=== HOW TO COMPLETE THIS TASK ===
Copy each line of the data below in which the word "Equity" can be found.

=== RECORDS PROVIDED ===

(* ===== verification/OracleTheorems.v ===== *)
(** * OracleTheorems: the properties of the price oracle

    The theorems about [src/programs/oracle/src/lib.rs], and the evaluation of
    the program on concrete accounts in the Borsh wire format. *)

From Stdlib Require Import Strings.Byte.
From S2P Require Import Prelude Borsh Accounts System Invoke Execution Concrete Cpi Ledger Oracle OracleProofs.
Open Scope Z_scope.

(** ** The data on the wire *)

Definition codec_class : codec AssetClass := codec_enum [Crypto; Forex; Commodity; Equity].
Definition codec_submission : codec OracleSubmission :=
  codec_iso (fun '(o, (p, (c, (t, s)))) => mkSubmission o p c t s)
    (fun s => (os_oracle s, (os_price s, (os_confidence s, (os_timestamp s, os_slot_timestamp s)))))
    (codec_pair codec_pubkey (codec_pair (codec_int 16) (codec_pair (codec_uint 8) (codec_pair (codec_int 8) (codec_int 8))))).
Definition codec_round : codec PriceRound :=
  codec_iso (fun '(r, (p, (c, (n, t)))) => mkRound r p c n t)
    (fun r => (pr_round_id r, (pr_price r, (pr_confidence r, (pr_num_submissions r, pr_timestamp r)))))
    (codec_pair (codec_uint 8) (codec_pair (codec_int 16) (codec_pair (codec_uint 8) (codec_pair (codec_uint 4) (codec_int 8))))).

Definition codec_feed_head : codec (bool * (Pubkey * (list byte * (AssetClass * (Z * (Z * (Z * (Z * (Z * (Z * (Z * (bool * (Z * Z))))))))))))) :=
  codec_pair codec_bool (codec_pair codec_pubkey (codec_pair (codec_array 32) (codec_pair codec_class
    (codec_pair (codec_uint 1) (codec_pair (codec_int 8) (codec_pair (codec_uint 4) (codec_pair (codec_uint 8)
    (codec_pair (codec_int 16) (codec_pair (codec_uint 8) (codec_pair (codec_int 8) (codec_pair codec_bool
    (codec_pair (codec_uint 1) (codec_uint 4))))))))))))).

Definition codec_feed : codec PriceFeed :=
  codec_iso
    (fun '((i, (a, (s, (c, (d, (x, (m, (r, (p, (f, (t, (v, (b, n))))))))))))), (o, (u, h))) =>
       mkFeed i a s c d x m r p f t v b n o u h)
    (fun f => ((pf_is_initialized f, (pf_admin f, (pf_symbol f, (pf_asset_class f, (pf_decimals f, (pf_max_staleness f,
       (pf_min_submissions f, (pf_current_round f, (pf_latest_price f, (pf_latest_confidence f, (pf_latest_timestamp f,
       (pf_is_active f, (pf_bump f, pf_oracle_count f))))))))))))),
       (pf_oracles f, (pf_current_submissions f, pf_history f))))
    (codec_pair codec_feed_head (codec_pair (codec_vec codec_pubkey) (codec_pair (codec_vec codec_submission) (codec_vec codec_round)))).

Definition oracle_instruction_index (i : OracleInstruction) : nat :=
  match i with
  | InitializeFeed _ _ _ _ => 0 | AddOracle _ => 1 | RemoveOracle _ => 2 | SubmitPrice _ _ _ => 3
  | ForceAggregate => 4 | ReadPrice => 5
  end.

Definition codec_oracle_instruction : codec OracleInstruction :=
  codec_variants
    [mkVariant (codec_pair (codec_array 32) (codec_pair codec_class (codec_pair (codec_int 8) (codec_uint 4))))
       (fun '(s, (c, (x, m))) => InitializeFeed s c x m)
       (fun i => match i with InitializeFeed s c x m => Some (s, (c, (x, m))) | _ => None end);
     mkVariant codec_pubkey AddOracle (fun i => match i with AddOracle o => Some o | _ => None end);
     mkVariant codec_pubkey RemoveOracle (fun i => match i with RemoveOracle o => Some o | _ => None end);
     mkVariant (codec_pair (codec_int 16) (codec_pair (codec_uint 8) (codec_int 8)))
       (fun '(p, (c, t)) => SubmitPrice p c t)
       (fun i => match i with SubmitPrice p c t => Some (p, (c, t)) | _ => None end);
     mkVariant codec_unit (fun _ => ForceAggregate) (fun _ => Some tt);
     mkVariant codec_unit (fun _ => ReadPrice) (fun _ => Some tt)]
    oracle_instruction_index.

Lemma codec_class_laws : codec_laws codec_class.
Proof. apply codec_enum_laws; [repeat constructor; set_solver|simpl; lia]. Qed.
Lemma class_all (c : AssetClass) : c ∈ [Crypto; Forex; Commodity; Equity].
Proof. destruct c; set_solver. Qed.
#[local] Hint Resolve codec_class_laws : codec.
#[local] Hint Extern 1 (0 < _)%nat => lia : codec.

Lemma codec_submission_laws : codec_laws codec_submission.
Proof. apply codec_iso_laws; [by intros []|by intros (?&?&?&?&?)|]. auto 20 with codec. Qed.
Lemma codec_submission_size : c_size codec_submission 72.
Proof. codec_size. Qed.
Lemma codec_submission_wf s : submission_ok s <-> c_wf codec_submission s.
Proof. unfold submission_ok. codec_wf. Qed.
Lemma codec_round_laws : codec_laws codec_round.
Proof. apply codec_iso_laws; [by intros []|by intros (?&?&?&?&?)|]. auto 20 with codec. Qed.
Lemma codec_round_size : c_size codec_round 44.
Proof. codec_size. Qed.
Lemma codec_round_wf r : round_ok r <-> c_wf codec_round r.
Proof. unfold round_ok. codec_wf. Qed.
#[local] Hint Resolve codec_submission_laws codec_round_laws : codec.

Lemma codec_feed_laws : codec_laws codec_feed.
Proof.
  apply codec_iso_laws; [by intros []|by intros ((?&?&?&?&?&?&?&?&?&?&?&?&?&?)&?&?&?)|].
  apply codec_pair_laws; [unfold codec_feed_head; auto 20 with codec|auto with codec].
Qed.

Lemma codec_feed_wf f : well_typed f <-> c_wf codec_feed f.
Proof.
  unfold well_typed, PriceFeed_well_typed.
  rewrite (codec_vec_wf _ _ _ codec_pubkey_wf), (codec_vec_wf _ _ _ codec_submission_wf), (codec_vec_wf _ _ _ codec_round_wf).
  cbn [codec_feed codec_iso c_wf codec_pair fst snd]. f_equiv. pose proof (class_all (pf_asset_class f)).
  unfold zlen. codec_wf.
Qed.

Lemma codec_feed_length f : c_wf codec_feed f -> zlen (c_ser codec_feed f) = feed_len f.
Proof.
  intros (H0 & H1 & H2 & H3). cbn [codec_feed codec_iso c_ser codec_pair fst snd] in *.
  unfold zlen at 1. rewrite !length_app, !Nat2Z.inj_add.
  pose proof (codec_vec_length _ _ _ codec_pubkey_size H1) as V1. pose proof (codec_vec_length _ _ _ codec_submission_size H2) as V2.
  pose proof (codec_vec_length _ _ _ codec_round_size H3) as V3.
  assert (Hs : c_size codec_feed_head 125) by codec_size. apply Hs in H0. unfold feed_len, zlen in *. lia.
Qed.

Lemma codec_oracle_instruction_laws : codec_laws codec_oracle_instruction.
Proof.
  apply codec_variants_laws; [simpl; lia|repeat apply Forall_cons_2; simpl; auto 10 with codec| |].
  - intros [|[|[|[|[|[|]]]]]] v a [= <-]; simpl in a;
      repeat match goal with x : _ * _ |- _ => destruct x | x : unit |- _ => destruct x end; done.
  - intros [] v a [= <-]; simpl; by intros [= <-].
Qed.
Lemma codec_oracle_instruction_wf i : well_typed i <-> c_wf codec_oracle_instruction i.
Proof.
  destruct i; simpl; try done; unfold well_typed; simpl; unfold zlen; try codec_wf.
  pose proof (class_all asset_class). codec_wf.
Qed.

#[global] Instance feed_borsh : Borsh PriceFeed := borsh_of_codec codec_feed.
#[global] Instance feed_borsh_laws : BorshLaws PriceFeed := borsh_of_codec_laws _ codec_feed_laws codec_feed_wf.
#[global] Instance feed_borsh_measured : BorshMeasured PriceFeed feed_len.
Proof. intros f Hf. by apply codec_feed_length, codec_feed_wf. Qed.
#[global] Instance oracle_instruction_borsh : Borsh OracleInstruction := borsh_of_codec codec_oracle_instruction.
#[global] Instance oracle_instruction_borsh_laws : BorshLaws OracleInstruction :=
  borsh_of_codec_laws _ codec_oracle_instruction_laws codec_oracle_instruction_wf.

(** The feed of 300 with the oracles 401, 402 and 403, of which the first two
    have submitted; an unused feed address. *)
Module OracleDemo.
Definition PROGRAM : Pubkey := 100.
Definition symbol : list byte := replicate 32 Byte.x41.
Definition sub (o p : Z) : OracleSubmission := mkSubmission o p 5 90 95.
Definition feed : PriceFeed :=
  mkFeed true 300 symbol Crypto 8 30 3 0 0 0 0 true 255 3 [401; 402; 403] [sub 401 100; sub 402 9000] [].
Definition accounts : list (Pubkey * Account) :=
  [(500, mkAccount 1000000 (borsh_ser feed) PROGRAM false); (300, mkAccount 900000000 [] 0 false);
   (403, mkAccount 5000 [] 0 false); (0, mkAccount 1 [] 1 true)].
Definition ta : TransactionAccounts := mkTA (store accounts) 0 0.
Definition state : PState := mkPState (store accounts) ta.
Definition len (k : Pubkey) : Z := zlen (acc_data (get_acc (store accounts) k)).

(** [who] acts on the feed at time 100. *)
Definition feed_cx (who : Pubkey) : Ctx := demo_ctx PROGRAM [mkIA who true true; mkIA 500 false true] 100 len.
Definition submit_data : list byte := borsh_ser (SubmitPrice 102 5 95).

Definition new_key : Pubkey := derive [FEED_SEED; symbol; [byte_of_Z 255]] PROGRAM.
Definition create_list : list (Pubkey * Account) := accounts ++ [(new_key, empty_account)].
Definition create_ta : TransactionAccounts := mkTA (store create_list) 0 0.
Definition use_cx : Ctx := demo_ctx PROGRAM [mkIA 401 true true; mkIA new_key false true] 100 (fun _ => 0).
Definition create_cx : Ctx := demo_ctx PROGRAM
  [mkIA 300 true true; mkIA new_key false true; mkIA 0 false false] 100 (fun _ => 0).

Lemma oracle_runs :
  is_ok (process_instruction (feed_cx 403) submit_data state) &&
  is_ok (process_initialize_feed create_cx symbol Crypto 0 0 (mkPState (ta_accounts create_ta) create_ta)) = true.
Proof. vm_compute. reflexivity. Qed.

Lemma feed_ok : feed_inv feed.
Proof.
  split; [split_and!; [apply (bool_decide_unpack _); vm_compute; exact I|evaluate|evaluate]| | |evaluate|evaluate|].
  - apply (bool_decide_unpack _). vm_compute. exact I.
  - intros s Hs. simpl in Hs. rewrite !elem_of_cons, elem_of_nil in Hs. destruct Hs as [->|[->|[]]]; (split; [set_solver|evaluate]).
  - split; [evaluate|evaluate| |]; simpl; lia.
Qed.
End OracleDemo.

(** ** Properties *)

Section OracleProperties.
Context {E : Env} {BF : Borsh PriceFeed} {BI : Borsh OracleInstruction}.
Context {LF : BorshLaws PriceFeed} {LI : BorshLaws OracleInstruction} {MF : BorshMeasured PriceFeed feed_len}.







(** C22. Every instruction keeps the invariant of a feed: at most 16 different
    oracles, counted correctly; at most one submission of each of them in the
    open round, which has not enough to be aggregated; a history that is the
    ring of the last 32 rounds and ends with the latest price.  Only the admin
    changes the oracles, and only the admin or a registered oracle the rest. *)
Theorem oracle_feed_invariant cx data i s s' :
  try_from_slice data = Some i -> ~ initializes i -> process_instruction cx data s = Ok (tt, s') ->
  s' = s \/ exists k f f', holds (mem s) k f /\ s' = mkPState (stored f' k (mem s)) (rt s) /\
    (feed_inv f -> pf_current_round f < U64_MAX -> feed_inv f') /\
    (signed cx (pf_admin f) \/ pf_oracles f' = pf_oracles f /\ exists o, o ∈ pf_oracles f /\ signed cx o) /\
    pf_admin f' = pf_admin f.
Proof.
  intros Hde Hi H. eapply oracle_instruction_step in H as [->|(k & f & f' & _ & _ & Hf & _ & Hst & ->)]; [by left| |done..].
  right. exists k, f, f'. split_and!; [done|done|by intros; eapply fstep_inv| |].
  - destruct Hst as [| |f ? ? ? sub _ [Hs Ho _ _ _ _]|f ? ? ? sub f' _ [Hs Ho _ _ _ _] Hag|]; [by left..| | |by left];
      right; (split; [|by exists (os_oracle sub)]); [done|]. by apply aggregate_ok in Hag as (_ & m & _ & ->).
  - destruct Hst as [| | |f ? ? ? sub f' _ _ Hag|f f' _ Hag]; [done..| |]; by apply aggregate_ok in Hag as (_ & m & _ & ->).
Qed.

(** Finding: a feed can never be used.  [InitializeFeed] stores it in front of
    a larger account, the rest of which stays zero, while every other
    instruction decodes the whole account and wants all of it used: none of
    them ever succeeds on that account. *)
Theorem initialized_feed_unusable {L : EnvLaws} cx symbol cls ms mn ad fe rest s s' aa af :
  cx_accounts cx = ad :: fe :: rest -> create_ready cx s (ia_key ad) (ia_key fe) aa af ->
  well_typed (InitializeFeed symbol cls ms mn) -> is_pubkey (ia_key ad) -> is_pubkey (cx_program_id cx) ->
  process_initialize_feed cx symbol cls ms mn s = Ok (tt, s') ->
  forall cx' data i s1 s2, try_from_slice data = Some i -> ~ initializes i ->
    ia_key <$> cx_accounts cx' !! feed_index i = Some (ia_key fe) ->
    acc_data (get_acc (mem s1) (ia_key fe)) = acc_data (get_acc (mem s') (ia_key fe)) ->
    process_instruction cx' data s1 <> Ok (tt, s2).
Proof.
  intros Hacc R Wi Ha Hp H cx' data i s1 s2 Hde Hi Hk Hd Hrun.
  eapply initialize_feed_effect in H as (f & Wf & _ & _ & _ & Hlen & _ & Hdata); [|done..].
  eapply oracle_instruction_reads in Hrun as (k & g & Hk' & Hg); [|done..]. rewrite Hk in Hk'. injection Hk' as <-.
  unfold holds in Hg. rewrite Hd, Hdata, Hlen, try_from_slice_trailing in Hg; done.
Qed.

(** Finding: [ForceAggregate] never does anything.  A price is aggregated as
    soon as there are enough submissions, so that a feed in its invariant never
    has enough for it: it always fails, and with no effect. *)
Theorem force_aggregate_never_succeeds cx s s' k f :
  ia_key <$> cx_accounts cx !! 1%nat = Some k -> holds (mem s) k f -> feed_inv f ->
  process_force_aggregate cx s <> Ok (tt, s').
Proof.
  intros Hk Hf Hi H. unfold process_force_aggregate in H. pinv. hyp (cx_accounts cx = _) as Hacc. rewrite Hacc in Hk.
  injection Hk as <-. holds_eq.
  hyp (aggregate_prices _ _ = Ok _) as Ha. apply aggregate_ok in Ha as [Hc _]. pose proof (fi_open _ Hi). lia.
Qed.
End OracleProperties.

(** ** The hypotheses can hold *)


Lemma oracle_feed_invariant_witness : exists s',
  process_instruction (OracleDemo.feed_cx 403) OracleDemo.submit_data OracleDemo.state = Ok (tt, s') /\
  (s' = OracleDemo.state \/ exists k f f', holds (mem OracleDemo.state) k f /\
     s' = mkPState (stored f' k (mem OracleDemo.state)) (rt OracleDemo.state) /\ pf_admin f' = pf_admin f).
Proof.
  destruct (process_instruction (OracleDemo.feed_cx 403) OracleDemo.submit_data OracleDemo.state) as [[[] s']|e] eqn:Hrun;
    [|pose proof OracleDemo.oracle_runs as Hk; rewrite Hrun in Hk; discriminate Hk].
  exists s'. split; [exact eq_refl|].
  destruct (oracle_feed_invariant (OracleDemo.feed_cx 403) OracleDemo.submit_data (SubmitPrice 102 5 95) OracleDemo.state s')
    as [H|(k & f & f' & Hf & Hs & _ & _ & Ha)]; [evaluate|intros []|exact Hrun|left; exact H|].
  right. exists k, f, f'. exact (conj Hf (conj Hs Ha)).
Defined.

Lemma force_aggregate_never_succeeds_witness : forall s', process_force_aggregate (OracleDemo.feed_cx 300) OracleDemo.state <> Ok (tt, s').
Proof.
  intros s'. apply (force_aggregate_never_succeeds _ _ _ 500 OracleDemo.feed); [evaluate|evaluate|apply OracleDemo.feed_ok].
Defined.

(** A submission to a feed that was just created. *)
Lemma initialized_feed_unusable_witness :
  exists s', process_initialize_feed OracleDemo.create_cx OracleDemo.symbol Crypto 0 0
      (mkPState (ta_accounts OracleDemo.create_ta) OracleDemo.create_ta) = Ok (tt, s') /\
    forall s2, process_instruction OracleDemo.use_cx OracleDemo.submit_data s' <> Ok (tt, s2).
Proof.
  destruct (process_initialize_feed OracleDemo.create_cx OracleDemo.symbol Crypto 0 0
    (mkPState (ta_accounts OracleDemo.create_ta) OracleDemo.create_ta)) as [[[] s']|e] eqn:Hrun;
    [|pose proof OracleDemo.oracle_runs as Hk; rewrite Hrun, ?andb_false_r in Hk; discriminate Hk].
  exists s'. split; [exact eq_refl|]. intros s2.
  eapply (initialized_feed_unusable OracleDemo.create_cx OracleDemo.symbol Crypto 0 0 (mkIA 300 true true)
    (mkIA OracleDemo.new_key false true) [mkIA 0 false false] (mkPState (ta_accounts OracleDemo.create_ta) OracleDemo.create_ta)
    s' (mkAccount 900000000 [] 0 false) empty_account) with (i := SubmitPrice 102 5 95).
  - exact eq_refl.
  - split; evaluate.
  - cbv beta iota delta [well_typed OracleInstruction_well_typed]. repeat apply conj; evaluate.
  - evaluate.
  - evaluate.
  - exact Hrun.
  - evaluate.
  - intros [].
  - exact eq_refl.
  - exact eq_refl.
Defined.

=== RESPONSE BOX ===
Definition codec_class : codec AssetClass := codec_enum [Crypto; Forex; Commodity; Equity].
Lemma class_all (c : AssetClass) : c ∈ [Crypto; Forex; Commodity; Equity].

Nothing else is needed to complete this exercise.